The applications are
- Used for non-volatile data storage in hard drives, tapes and in many others.
- Employed in information processing because of the collaboration of electric light and power with magnetic influence.
- Utilized in the equipment like transducers, microphones, and capacitors.
- Implemented in the applications where those need extensive piezoelectric-coupling constant.
- Used in devices such as generators, telephone, loudspeakers, electric motors and magnetic strips at the backside of debit and credit cards.
In relation to that of other magnetic types, ferromagnetism is the most dominant one. These materials are found in a variety of applications Their advantages, properties, and applications allowed them to gain more prominence.

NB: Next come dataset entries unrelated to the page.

Lemma worker_weight_nonneg x p : 0 <= worker_weight (sw x) 0 p.
Proof.
  unfold worker_weight. assert (0 <= wsum (task_weight (sw x) 0) (tasks p) ∧ 0 <= wsum (sw x) (pushed p)); [|lia].
  split; apply wsum_nonneg; [|apply sw_nonneg]. intros [|[c|]]; cbn; [done|apply sw_nonneg|done].
Qed.

Lemma is_stream_self x : is_stream x x = 1.
Proof. unfold is_stream. by destruct (Nat.eq_dec x x). Qed.

Lemma copies_le_one w x : copies_ok w → copies x w <= 1.
Proof. intros Hw. specialize (Hw x). by destruct (x <? next_stream w)%nat; lia. Qed.

Lemma served_once w g g' k k' x : copies_ok w → getters w !! g = Some (Served k x) → getters w !! g' = Some (Served k' x) → g = g'.
Proof.
  intros Hc Hg Hg'. destruct (decide (g = g')) as [|Hne]; [done|exfalso]. pose proof (copies_le_one w x Hc) as Hx.
  set (f := getter_weight (sw x) (is_stream x)) in *.
  pose proof (sum_by_delete f _ _ _ Hg) as Hd. rewrite <- (lookup_delete_ne _ g g' Hne) in Hg'.
  pose proof (sum_by_member f _ _ _ (λ _ p _, getter_weight_nonneg x p) Hg') as Hm. unfold f in *. cbn in Hd, Hm. rewrite is_stream_self in *.
  pose proof (wsum_nonneg (sw x) (conns (state w)) (sw_nonneg x)). pose proof (worker_weight_nonneg x (worker w)).
  unfold copies, weight in Hx. fold (is_stream x) in Hx. lia.
Qed.

Lemma served_not_waiting w g k x c : copies_ok w → getters w !! g = Some (Served k x) → c ∈ conns (state w) → stream c ≠ x.
Proof.
  intros Hc Hg Hin Hx. subst x. pose proof (copies_le_one w (stream c) Hc) as Hx.
  pose proof (sum_by_member _ _ _ _ (λ _ p _, getter_weight_nonneg (stream c) p) Hg) as Hm. cbn in Hm. rewrite is_stream_self in Hm.
  apply list_elem_of_lookup in Hin as [i Hi]. pose proof (wsum_lookup (sw (stream c)) _ _ _ Hi) as Hl. cbn -[wsum delete] in Hl. rewrite is_stream_self in Hl.
  pose proof (wsum_nonneg (sw (stream c)) (delete i (conns (state w))) (sw_nonneg (stream c))). pose proof (worker_weight_nonneg (stream c) (worker w)).
  unfold copies, weight in Hx. lia.
Qed.

Lemma gone_permits w : worker w = Gone → aborting w = 0%nat → pool_inv w → held_permits w = 0.
Proof.
  intros Hg Ha (_ & _ & He1 & He2 & _). destruct (He2 Hg) as [Hd Hl]. specialize (He1 Hd).
  unfold held_permits, weight. rewrite Hl, Hg, Ha. cbn -[wsum Z.of_nat]. change (wsum (λ _, 1) []) with 0. change (worker_weight (λ _, 1) 1 Gone) with 0.
  assert (sum_by (getter_weight (λ _, 1) (λ _, 0)) (getters w) = 0); [|lia]. clear -He1. induction (getters w) as [|g p m Hm IH] using map_ind; [apply sum_by_empty|].
  rewrite sum_by_insert by done. rewrite IH.
  - specialize (He1 g p ltac:(by rewrite lookup_insert_eq)). by destruct p.
  - intros g' p' Hg'. apply (He1 g'). rewrite lookup_insert_ne; [done|]. intros ->. congruence.
Qed.

Lemma tasks_bounded p : worker_ok p → len (tasks p) <= FILL_CONCURRENCY.
Proof. destruct p; cbn -[len]; unfold FILL_CONCURRENCY; change (len []) with 0; lia. Qed.

Lemma idle_without_capacity w : capacity = 0 → pool_inv w → tasks (worker w) = [] ∧ conns (state w) = [].
Proof.
  intros E ((_ & _ & Hl) & Hp & _). split; [destruct (worker w); cbn in *; try done; lia|]. apply len_zero_nil. pose proof (len_nonneg (conns (state w))). lia.
Qed.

Discuss more on the strategies of how ferromagnetic materials are functioned and their related concepts?
FAQ’s
1. What is called a curie temperature for ferromagnetic materials?
It is the temperature where the materials lose their ferromagnetic property and that can be retained through external magnetism.
2. What happens when ferromagnetic materials are heated at high temperatures?
They will completely lose their magnetic property and becomes paramagnetic in nature and it is because of the non-alignment of electrons.
3. How can a magnet be demagnetized?
There are various methods a demagnetize a magnet. They are of
- Heat above their allowed temperatures
- Position the magnet in reverse fields
- Hammer the magnets
- Placing magnets alone for longer periods
4. What is called retentivity and coercivity in ferromagnetism hysteresis?
Retentivity corresponds to the ability of the object to regain its magnetic nature when the magnetic force is stopped. Coercivity corresponds to the intensity of the magnetic field which is necessary to decrease the magnetic nature to zero.